SUPREME COURT OF THE STATE OF NEW YORK COUNTY OF RICHMOND DCM PART 3
Nov 18, 2013
2013 N.Y. Slip Op. 32922 (N.Y. Sup. Ct. 2013)

Summary

explaining that the phrase "in or on" is "frequently used synonymously to mean around or on the outside of, and as such covers sidewalks which are adjacent to leased buildings"
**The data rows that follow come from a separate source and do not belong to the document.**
(* ===== verification/Node.v ===== *)
(** * Node: one node, its shared state and its tasks

    Models [src/node.rs].  A node's server, client calls and upkeep tasks share
    one routing table (an [Arc] held by both [Rpc] and [Context]), one value map
    and one resolver.  Its state is the client's environment: the table is
    there once, and the map and the resolver are part of the world the client
    does not touch.  The server's [Context] is a view on that state
    ([on_context]).  The periodic tasks and the commands are the activities a
    node performs; what happens at the awaits inside them is the relation
    [background]. *)

From S2P Require Import Prelude Slices Machine Contacts StaticBucket SiblingList Cache Crates Package Wire HandleRpc.
From S2P Require Import DnsKeys Network Rpc Lookup Bootstrap Registry Maintenance Keeps.

Record NodeWorld (D W : Type) : Type := MkNodeWorld {
  nw_values : gmap Key Value;
  nw_dns : D;
  nw_outside : W
}.
Arguments MkNodeWorld {D W} nw_values nw_dns nw_outside.
Arguments nw_values {D W} n.
Arguments nw_dns {D W} n.
Arguments nw_outside {D W} n.

Record Node : Type := MkNode { node_id : NodeId; node_address : SocketAddr }.

Definition contact (n : Node) : Contact := MkContact (node_id n) (node_address n).

#[export] Instance node_clock {D W} `{Clock W} : Clock (NodeWorld D W) := fun w => clock (nw_outside w).

(** The derived order of keys: byte by byte. *)
Definition by_key (a b : Key * Value) : comparison := lex_cmp (elems a.1) (elems b.1).

Section node.
Context `{Sha256} `{Ed25519} `{Codec} `{Hex} {D W : Type} `{!DnsData D} `{Clock W}.

Abbreviation A := RecommendedCloseNodes.
Abbreviation NodeEnv := (Env RecommendedCloseNodes (NodeWorld D W)).

(** The server's view of the shared state. *)
Definition context_of (n : Node) (e : NodeEnv) : Context A D :=
  MkContext (node_id n) (table e) (nw_values (world e)) (nw_dns (world e)).

Definition with_context (c : Context A D) (e : NodeEnv) : NodeEnv :=
  MkEnv (ctx_nodes c) (metrics e) (next_lookup e)
    (MkNodeWorld (ctx_values c) (ctx_dns c) (nw_outside (world e))).

Definition on_context {X} (n : Node) (m : M (Context A D) X) : M NodeEnv X :=
  fun e => let r := m (context_of n e) in (r.1, with_context r.2 e).

Definition set_values (values : gmap Key Value) (e : NodeEnv) : NodeEnv :=
  MkEnv (table e) (metrics e) (next_lookup e)
    (MkNodeWorld values (nw_dns (world e)) (nw_outside (world e))).

(** [Node::dns()], for the client side. *)
Definition node_dns (domain : string) : M NodeEnv (option VerifyingKey) :=
  fun e =>
    let r := get_dns_vk domain (nw_dns (world e)) in
    (r.1, MkEnv (table e) (metrics e) (next_lookup e)
            (MkNodeWorld (nw_values (world e)) r.2 (nw_outside (world e)))).

(** ** Starting a node *)

(** What the constructors share: a node with an empty state at [address]. *)
Definition node_start (address : SocketAddr) (dns : D) (lookups : u64) (outside : W) : Node * NodeEnv :=
  let id := node_id_from_address address in
  (MkNode id address, MkEnv (recommended id) [] lookups (MkNodeWorld ∅ dns outside)).

(** [udp] is the address the socket got, [listen] whether TCP binds it too. *)
Definition bind_with_dns (udp : result IoError SocketAddr) (listen : SocketAddr -> result IoError unit)
    (dns : D) (lookups : u64) (outside : W) : result IoError (Node * NodeEnv) :=
  address ← udp;
  _ ← listen address;
  Ok (node_start address dns lookups outside).

(** [FakeNode::new]: the node and its endpoint; [None] if no port is free. *)
Definition fake_node_new (dns : D) (lookups : u64) (outside : W) : M Network (option (Node * NodeEnv * nat)) :=
  fun net =>
    let bound := bind_any net in
    ((ep ← bound.1;
      e ← endpoints bound.2 !! ep;
      Some (node_start (ep_addr e) dns lookups outside, ep)), bound.2).

Definition node_rpc (n : Node) (transport robust : RpcTransport A (NodeWorld D W)) : Rpc A (NodeWorld D W) :=
  MkRpc (contact n) transport robust.

(** ** Snapshots *)

Definition routing_snapshot (e : NodeEnv) : list Contact * list (nat * list Contact) :=
  (siblings (inner (table e)), non_empty_buckets (sl_fallback (inner (table e)))).

(** [iter] is the order in which the map is iterated. *)
Definition datastore_snapshot (iter : gmap Key Value -> list (Key * Value)) (e : NodeEnv) : list (Key * Value) :=
  sort_by by_key (iter (nw_values (world e))).

(** ** What a node does *)

Inductive Activity : Type :=
| ActServe (now : Instant) (request : Request)
| ActPing (peer : SocketAddr)
| ActPut (value : Value)
| ActGet (key : Key)
| ActPublish (domain package : string) (version : Version) (blob : bytes) (signer : SigningKey)
    (previous : option Version) (force : bool)
| ActInstall (domain package : string) (requested : option Version)
| ActShow (domain package : string)
| ActJoin (seed : SocketAddr)
| ActLiveness
| ActRepublish.

Context (pick : NodeWorld D W -> nat) (rand_id : M NodeEnv NodeId)
  (order : gset Contact -> list Contact) (iter : gmap Key Value -> list (Key * Value)).
Context (n : Node) (rpc : Rpc A (NodeWorld D W)).

(** One round of the liveness task and of the republishing task. *)
Definition liveness_round : M NodeEnv unit := check_liveness order rpc.

Definition republish_round : M NodeEnv unit :=
  values ← gets (fun e => iter (nw_values (world e)));
  republish_values pick node_dns rpc values.

Definition perform (a : Activity) : M NodeEnv unit :=
  match a with
  | ActServe now request => _ ← on_context n (dispatch now request); mret tt
  | ActPing peer => _ ← ping rpc peer; mret tt
  | ActPut value => _ ← store_value pick rpc value; mret tt
  | ActGet key => _ ← lookup_value pick rpc key; mret tt
  | ActPublish domain package version blob signer previous force =>
      _ ← publish_package pick rpc node_dns domain package version blob signer previous force; mret tt
  | ActInstall domain package requested =>
      _ ← install_package pick rpc node_dns domain package requested; mret tt
  | ActShow domain package => _ ← show_package pick rpc node_dns domain package; mret tt
  | ActJoin seed => _ ← bootstrap pick rand_id rpc seed; mret tt
  | ActLiveness => liveness_round
  | ActRepublish => republish_round
  end.
End node.

(** ** What happens around an await *)

Section safety.
Context `{Sha256} `{Ed25519} `{CodecLaws} `{Hex} {D W : Type} `{!DnsData D} `{Clock W}.
Context (Auth : string -> VerifyingKey -> Prop)
  (dns_auth : forall domain d vk, (get_dns_vk domain d).1 = Some vk -> Auth domain vk).

Abbreviation NodeEnv := (Env RecommendedCloseNodes (NodeWorld D W)).

Context (n : Node).

(** The atomic steps of this node's tasks, and of everybody else. *)
Inductive background (e : NodeEnv) : NodeEnv -> Prop :=
| bg_serve now request : background e (on_context n (dispatch now request) e).2
| bg_commit values : commit_step Auth (nw_values (world e)) values -> background e (set_values values e)
| bg_offer c : background e (offer_contact c e).2
| bg_forget c : background e (forget c e).2
| bg_query t : background e (query_table t e).2
| bg_log line : background e (info line e).2
| bg_lookup_id : background e (next_lookup_id e).2
| bg_outside dns outside :
    background e (MkEnv (table e) (metrics e) (next_lookup e) (MkNodeWorld (nw_values (world e)) dns outside)).

(** The values have gone through commits only, since they were [m0]. *)
Definition committed (m0 : gmap Key Value) (w : NodeWorld D W) : Prop :=
  rtc (commit_step Auth) m0 (nw_values w).

Lemma serve_ok m0 now request : preserves (env_ok (committed m0)) (on_context n (dispatch now request)).
Proof using H2 dns_auth.
  intros e [Ht Hv]. split.
  - exact (dispatch_inv now request (context_of n e) Ht).
  - unfold committed in *. cbn.
    destruct (dispatch_values Auth dns_auth now request (context_of n e)) as [->|Hs]; [done|].
    by eapply rtc_r.
Qed.

Lemma background_ok m0 e e' : env_ok (committed m0) e -> background e e' -> env_ok (committed m0) e'.
Proof using H2 dns_auth.
  intros He Hb. destruct Hb as [now request|values Hs|c|c|t|line| |dns outside].
  - by apply serve_ok.
  - destruct He as [Ht Hv]. split; [done|]. unfold committed in *. cbn. by eapply rtc_r.
  - by apply keeps_offer.
  - by apply keeps_forget.
  - by apply keeps_query.
  - by apply keeps_info.
  - by apply keeps_next_lookup_id.
  - destruct He as [Ht Hv]. by split.
Qed.

(** A computation during which only background steps happen. *)
Definition backgrounded {X} (m : M NodeEnv X) : Prop := forall e, rtc background e (m e).2.

Lemma backgrounded_ok {X} m0 (m : M NodeEnv X) : backgrounded m -> preserves (env_ok (committed m0)) m.
Proof using H2 dns_auth.
  intros Hm e He. specialize (Hm e). induction Hm as [|e1 e2 e3 Hs _ IH]; [done|].
  apply IH. by eapply background_ok.
Qed.

Lemma node_dns_ok m0 domain : preserves (env_ok (committed m0)) (node_dns domain).
Proof. by intros e. Qed.

Context (pick : NodeWorld D W -> nat) (rand_id : M NodeEnv NodeId)
  (order : gset Contact -> list Contact) (iter : gmap Key Value -> list (Key * Value)).
Context (rpc : Rpc RecommendedCloseNodes (NodeWorld D W)).
Context (transport_bg : forall p a, backgrounded (transport rpc p a))
  (robust_bg : forall p a, backgrounded (robust_transport rpc p a)) (rand_bg : backgrounded rand_id).

Lemma perform_ok m0 a :
  preserves (env_ok (committed m0)) (perform pick rand_id order iter n rpc a).
Proof using H2 dns_auth transport_bg robust_bg rand_bg.
  pose proof (fun p a => backgrounded_ok m0 _ (transport_bg p a)) as Ht.
  pose proof (fun p a => backgrounded_ok m0 _ (robust_bg p a)) as Hr.
  pose proof (node_dns_ok m0) as Hd.
  destruct a; cbn [perform]; try (apply preserves_bind; [|intros; apply preserves_ret]).
  - apply serve_ok.
  - by apply keeps_ping.
  - unfold store_value. apply preserves_bind; [by apply keeps_store_value|]. intros; apply preserves_ret.
  - by apply keeps_lookup_value.
  - by apply keeps_publish.
  - by apply keeps_install.
  - by apply keeps_show.
  - by apply keeps_bootstrap; [|apply backgrounded_ok].
  - by apply keeps_check_liveness.
  - unfold republish_round. apply preserves_bind; [apply preserves_gets|]. intros values. by apply keeps_republish.
Qed.

(** Whatever a node does, in whatever interleaving. *)
Lemma activities_ok m0 acts :
  preserves (env_ok (committed m0)) (for_each acts (perform pick rand_id order iter n rpc)).
Proof using H2 dns_auth transport_bg robust_bg rand_bg.
  apply preserves_for_each. intros a _. apply perform_ok.
Qed.
End safety.

(** ** Snapshots list what is there *)

Lemma by_key_val a b : by_key a b = N.compare (id_val a.1) (id_val b.1).
Proof. unfold by_key, id_val. apply lex_cmp_be_val. by rewrite !array_length. Qed.

#[export] Instance by_key_total : TotalCmp by_key.
Proof.
  split.
  - intros a. rewrite by_key_val. apply N.compare_refl.
  - intros a b. rewrite !by_key_val. apply N.compare_antisym.
  - intros a b c. rewrite !by_key_val, !N.compare_ngt_iff. lia.
Qed.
Summary of this case from Rivera v. 3821 Broadway LLC

Opinion

Index No.: 102152/12 Motion No.: 002

11-18-2013

GEORGE VERHILL, Plaintiff v. CIRO V. FALANGA, 1781 RICHMOND ROAD REALTY, LLC., MARIA PAPPAS and ANDREW PAPPAS Defendants 1781 RICHMOND ROAD REALTY LLC. and ANDREW PAPPAS Third-Party Plaintiffs v. RICHMOND JEFFERSON, L.L.C. Third-Party Defendant


DECISION & ORDER


HON. JOSEPH J. MALTESE

The following items were considered in the review of the following motion for summary judgement


Papers

Numbered

Notice of Motion and Affidavits Annexed

1

Affirmation in Opposition

2

Affirmation in Reply

3

Exhibits

Attached to Papers


Upon the foregoing cited papers, the Decision and Order on this Motion is as follows:

The Defendants-Third Party Plaintiffs, Richmond Road Realty, LLC and Andrew Pappas move for summary judgement pursuant to CPLR § 3212 on their third party contractual indemnification and breach of contract claims against Third Party Defendant Richmond Jefferson, L.L.C. The motion is granted.

Facts

At or about 6 A.M on or about May 24, 2012 the plaintiff in this action, George Verhill was waiting for the M76 bus at a stop located in the vicinity of 1781 Richmond Road, Staten Island, New York when he was hit by a vehicle as it attempted to exit the parking lot of the business. As a result of the accident, plaintiff suffered numerous injuries and has been confined to Clove Lakes Nursing Home after leaving the hospital. The plaintiff alleges he suffered his injuries as a result of the negligence, recklessness and carelessness of the named defendants. The sidewalk fronting 1781 Richmond Road forms the waiting area for the bus stop. The 1781 Richmond Road location is a strip mall with a two story mixed commercial and business rental space currently housing a Dunkin' Donuts franchise on the first floor as well as office space on the second floor. The location features front-in parking spaces for about three cars in front of the building which is accessible via two driveways requiring vehicles to cross over the sidewalk. There are currently no barriers or guardrails separating the sidewalk and bus stop area from the parking lot. The location previously had barriers and additional parking spaces on the side of the building when the Victory Diner was located on the premises but they were removed sometime during the construction phase of the Dunkin' Donuts.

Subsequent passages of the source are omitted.